The OFT does not believe that the merger caused competition concerns in any of the 22 rail-on-bus overlapping flows. In the five flows that were subject of a customer survey, either bus and rail do not compete to a significant degree or there would not be a strong profit incentive for Arriva to flex bus services to cause customers to switch to rail or vice-versa. The OFT considered that the merger did not cause competition issues on the other flows because the overlapping services are not effective competitors and/or there will remain sufficient competition post-merger.
Consequently, the OFT believes that it is or may be the case that the merger has resulted or may be expected to result in a substantial lessening of competition within a market or markets in the United Kingdom pursuant to section 22(1) of the Act.
On this basis the OFT is under a duty to make a reference to the CC. However, the OFT has considered whether it would be appropriate to exercise its discretion to apply the exception to the duty to refer pursuant to section 22(2)(a) of the Act to the facts of this case.

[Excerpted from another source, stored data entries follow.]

(* ===== verification/DeployTarget.v ===== *)
(** * Deploy targets ([relayer/src/deploy-target.ts])

    Which deployment a relayer is for, and every way its environment contradicts
    that; a relayer whose target is contradicted does not start. *)

From S2P Require Import Prelude JsData.

Inductive DeployTarget : Type := t_local | t_testnet | t_mainnet.

#[global] Instance DeployTarget_eq_dec : EqDecision DeployTarget.
Proof. solve_decision. Defined.

Definition target_name (t : DeployTarget) : string :=
  match t with t_local => "local" | t_testnet => "testnet" | t_mainnet => "mainnet" end.

Definition DEPLOY_TARGETS : list DeployTarget := [t_local; t_testnet; t_mainnet].

Definition TESTNET_PASSPHRASE : string := "Test SDF Network ; September 2015".
Definition MAINNET_PASSPHRASE : string := "Public Global Stellar Network ; September 2015".

Record RawTargetEnv : Type := {
  target : option string;
  bitcoinNetwork : option string;
  networkPassphrase : option string;
  stellarRpcUrl : option string;
  corsOrigin : option string;
  defindexVaultId : option string;
  kmsKeyId : option string;
  protocolSigningKeyWif : option string;
  (** by variable name, in the order written *)
  lending : list (string * option string);
}.

Definition lendingEnabled (t : DeployTarget) : bool := negb (bool_decide (t = t_mainnet)).

(** [l.join(sep)] *)
Fixpoint join (sep : string) (l : list string) : string :=
  match l with [] => "" | [s] => s | s :: l => s +:+ sep +:+ join sep l end.

Definition dquote : string := String "034"%char "".
Definition quoted (s : string) : string := dquote +:+ s +:+ dquote.

(** A target by its name; nothing for a text that is none. *)
Definition target_of (value : string) : option DeployTarget :=
  snd <$> list_find (λ t, target_name t = value) DEPLOY_TARGETS.

(** [WRITZ_ENV] read under the name [variable]. *)
Definition resolve (variable : string) (raw : option string) : result string DeployTarget :=
  let value := trim (default "" raw) in
  if bool_decide (value = "") then Ok t_local
  else of_option (target_of value)
    (variable +:+ " must be one of " +:+ join ", " (map target_name DEPLOY_TARGETS) +:+ ", got: "
     +:+ quoted (default "undefined" raw)).

Definition resolveDeployTarget (raw : option string) : result string DeployTarget := resolve "WRITZ_ENV" raw.

(** [v?.trim()], when it is not empty *)
Definition filled (v : option string) : option string :=
  match v with Some s => let t := trim s in if bool_decide (t = "") then None else Some t | None => None end.

(** [/testnet|futurenet/i.test(url)] *)
Definition on_test_network (url : string) : bool :=
  includes "testnet" (toLowerCase url) || includes "futurenet" (toLowerCase url).

(** [if (v && bad(v)) problems.push(text(v))] *)
Definition problem_if (v : option string) (bad : string → bool) (text : string → string) : list string :=
  match v with Some v => if bad v then [text v] else [] | None => [] end.

Definition expected_bitcoin (t : DeployTarget) : string :=
  match t with t_mainnet => "mainnet" | _ => "signet" end.
Definition expected_passphrase (t : DeployTarget) : string :=
  match t with t_mainnet => MAINNET_PASSPHRASE | _ => TESTNET_PASSPHRASE end.

Definition normalizedBitcoin (n : string) : string := if bool_decide (n = "testnet") then "signet" else n.

(** What a [testnet] or [mainnet] relayer must not contradict. *)
Definition network_conflicts (t : DeployTarget) (env : RawTargetEnv) : list string :=
  problem_if (filled (bitcoinNetwork env)) (λ n, negb (bool_decide (normalizedBitcoin n = expected_bitcoin t)))
    (λ n, "BITCOIN_NETWORK is " +:+ quoted n +:+ ", but the " +:+ target_name t +:+ " target runs on "
          +:+ expected_bitcoin t +:+ ".") ++
  problem_if (filled (networkPassphrase env)) (λ p, negb (bool_decide (p = expected_passphrase t)))
    (λ p, "STELLAR_NETWORK_PASSPHRASE is " +:+ quoted p +:+ ", but the " +:+ target_name t +:+ " target runs against "
          +:+ quoted (expected_passphrase t) +:+ ".") ++
  match filled (defindexVaultId env) with
  | Some _ => []
  | None => ["DEFINDEX_VAULT_ID is not set. Each target owns its own vault - the " +:+ target_name t
             +:+ " relayer must name it explicitly."]
  end.

Definition lending_conflicts (vars : list (string * option string)) : list string :=
  vars ≫= λ v, problem_if (filled v.2) (λ _, true)
    (λ _, v.1 +:+ " is set. Lending is not enabled on the mainnet target (Earn only), so it must be unset.").

(** What only [mainnet] must not have. *)
Definition mainnet_conflicts (env : RawTargetEnv) : list string :=
  problem_if (filled (stellarRpcUrl env)) on_test_network
    (λ u, "STELLAR_RPC_URL points at a test network (" +:+ quoted u +:+ ") on the mainnet target.") ++
  problem_if (filled (protocolSigningKeyWif env)) (λ _, true)
    (λ _, "PROTOCOL_SIGNING_KEY is set. It is a testnet/signet-only fallback and must be unset on the mainnet target.") ++
  problem_if (filled (kmsKeyId env)) (λ _, true)
    (λ _, "KMS_KEY_ID is set. The mainnet target serves Earn only and must not hold a Bitcoin co-signing key.") ++
  lending_conflicts (lending env) ++
  match filled (corsOrigin env) with
  | Some o => if bool_decide (o = "*") then ["CORS_ORIGIN is " +:+ quoted "*" +:+ " (or unset). The mainnet target must name its allowed origin(s) explicitly."] else []
  | None => ["CORS_ORIGIN is " +:+ quoted "*" +:+ " (or unset). The mainnet target must name its allowed origin(s) explicitly."]
  end.

Definition findTargetConflicts (env : RawTargetEnv) : result string (list string) :=
  t ← resolveDeployTarget (target env);
  match t with
  | t_local => Ok []
  | t_testnet => Ok (network_conflicts t env)
  | t_mainnet => Ok (network_conflicts t env ++ mainnet_conflicts env)
  end.

(** The single error that lists every conflict. *)
Definition misconfigured (variable : string) (t : DeployTarget) (problems : list string) : string :=
  "Deploy target " +:+ quoted (target_name t) +:+ " is misconfigured (" +:+ variable +:+ "):" +:+ String "010"%char "" +:+
  join (String "010"%char "") (map (String.append "  - ") problems).

Definition assertDeployTarget (env : RawTargetEnv) : result string DeployTarget :=
  t ← resolveDeployTarget (target env);
  problems ← findTargetConflicts env;
  if bool_decide (problems = []) then Ok t else Err (misconfigured "WRITZ_ENV" t problems).

(** ** What a target that stands promises *)

(** Blank, or what is expected once trimmed. *)
Definition blank_or (P : string → Prop) (v : option string) : Prop := ∀ s, filled v = Some s → P s.
Definition blank (v : option string) : Prop := filled v = None.

Record consistent (t : DeployTarget) (env : RawTargetEnv) : Prop := {
  c_bitcoin : t ≠ t_local → blank_or (λ n, normalizedBitcoin n = expected_bitcoin t) (bitcoinNetwork env);
  c_passphrase : t ≠ t_local → blank_or (λ p, p = expected_passphrase t) (networkPassphrase env);
  c_vault : t ≠ t_local → ¬ blank (defindexVaultId env);
  c_rpc : t = t_mainnet → blank_or (λ u, on_test_network u = false) (stellarRpcUrl env);
  c_keys : t = t_mainnet → blank (protocolSigningKeyWif env) ∧ blank (kmsKeyId env);
  c_lending : t = t_mainnet → Forall (λ v, blank v.2) (lending env);
  c_cors : t = t_mainnet → ∃ o, filled (corsOrigin env) = Some o ∧ o ≠ "*";
}.

Lemma problem_if_nil v bad text : problem_if v bad text = [] ↔ ∀ s, v = Some s → bad s = false.
Proof.
  unfold problem_if. destruct v as [s|]; [|by split]. destruct (bad s) eqn:E; split; try done.
  - intros H. by rewrite (H s eq_refl) in E.
  - by intros _ ? [= <-].
Qed.

Lemma lending_conflicts_nil vars : lending_conflicts vars = [] ↔ Forall (λ v, blank v.2) vars.
Proof.
  unfold lending_conflicts. induction vars as [|v vars IH]; [done|]. rewrite bind_cons, app_nil, problem_if_nil, IH, Forall_cons.
  apply and_iff_compat_r. unfold blank. destruct (filled v.2) as [s|]; split; try done. intros H. by specialize (H s eq_refl).
Qed.

Lemma network_conflicts_nil t env :
  network_conflicts t env = [] ↔
  blank_or (λ n, normalizedBitcoin n = expected_bitcoin t) (bitcoinNetwork env) ∧
  blank_or (λ p, p = expected_passphrase t) (networkPassphrase env) ∧ ¬ blank (defindexVaultId env).
Proof.
  unfold network_conflicts, blank_or. rewrite !app_nil, !problem_if_nil.
  setoid_rewrite negb_false_iff. setoid_rewrite bool_decide_eq_true.
  do 2 apply and_iff_compat_l. unfold blank. destruct (filled (defindexVaultId env)); split; by intros.
Qed.

Lemma mainnet_conflicts_nil env :
  mainnet_conflicts env = [] ↔
  blank_or (λ u, on_test_network u = false) (stellarRpcUrl env) ∧
  (blank (protocolSigningKeyWif env) ∧ blank (kmsKeyId env)) ∧ Forall (λ v, blank v.2) (lending env) ∧
  ∃ o, filled (corsOrigin env) = Some o ∧ o ≠ "*".
Proof.
  unfold mainnet_conflicts. rewrite !app_nil, !problem_if_nil, lending_conflicts_nil. unfold blank_or, blank.
  assert (∀ v : option string, (∀ s : string, v = Some s → true = false) ↔ v = None) as Hb.
  { intros [s|]; split; try done. intros H. by specialize (H s eq_refl). }
  rewrite !Hb. rewrite <- !(assoc and).
  do 4 apply and_iff_compat_l. destruct (filled (corsOrigin env)) as [o|].
  - case_bool_decide; split; try done.
    + intros (? & [= <-] & ?). done.
    + intros _. by exists o.
  - split; [done|by intros (? & ? & _)].
Qed.

(** A relayer starts as a target exactly when nothing in its environment
    contradicts it: on a real target the Bitcoin network and the passphrase, where
    given, are the target's and the vault is named; on mainnet the RPC is no test
    network, no signing key and no lending value is set, and the origins are
    named. *)
Theorem target_stands_iff_consistent env t :
  assertDeployTarget env = Ok t ↔ resolveDeployTarget (target env) = Ok t ∧ consistent t env.
Proof.
  unfold assertDeployTarget, findTargetConflicts. destruct (resolveDeployTarget (target env)) as [t'|e]; cbn [mbind result_bind];
    [|split; [done|by intros [? _]]].
  destruct t'; cbn.
  - split; [intros [= <-]; by split|by intros [? _]].
  - case_bool_decide as Hp.
    + apply network_conflicts_nil in Hp as (? & ? & ?). split; [intros [= <-]; split; [done|by split]|by intros [? _]].
    + split; [done|]. intros [[= <-] []]. destruct Hp. apply network_conflicts_nil. auto.
  - case_bool_decide as Hp.
    + apply app_nil in Hp as [(? & ? & ?)%network_conflicts_nil (? & ? & ? & ?)%mainnet_conflicts_nil].
      split; [intros [= <-]; split; [done|by split]|by intros [? _]].
    + split; [done|]. intros [[= <-] []]. destruct Hp. apply app_nil.
      split; [apply network_conflicts_nil|apply mainnet_conflicts_nil]; auto.
Qed.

Overall, given the cumulative weight of the peculiar issues raised by rail franchise awards cases, the lack of a deterrence multiplier, the small scale of the issues at stake, and the lower 'realistic prospect' standard of belief the OFT has in relation to its SLC findings, the OFT considers that the total impact of the merger on consumer welfare is likely to be limited, and that the costs associated with a CC inquiry are disproportionate to the prospect of benefits from such action. Accordingly, taking into account all the relevant facts specific to rail franchise awards and this award in particular, the OFT exercises its discretion not to refer because the markets are of insufficient importance to warrant a reference.
DECISION
This merger will therefore not be referred to the Competition Commission pursuant to section 22(2)(a) of the Act.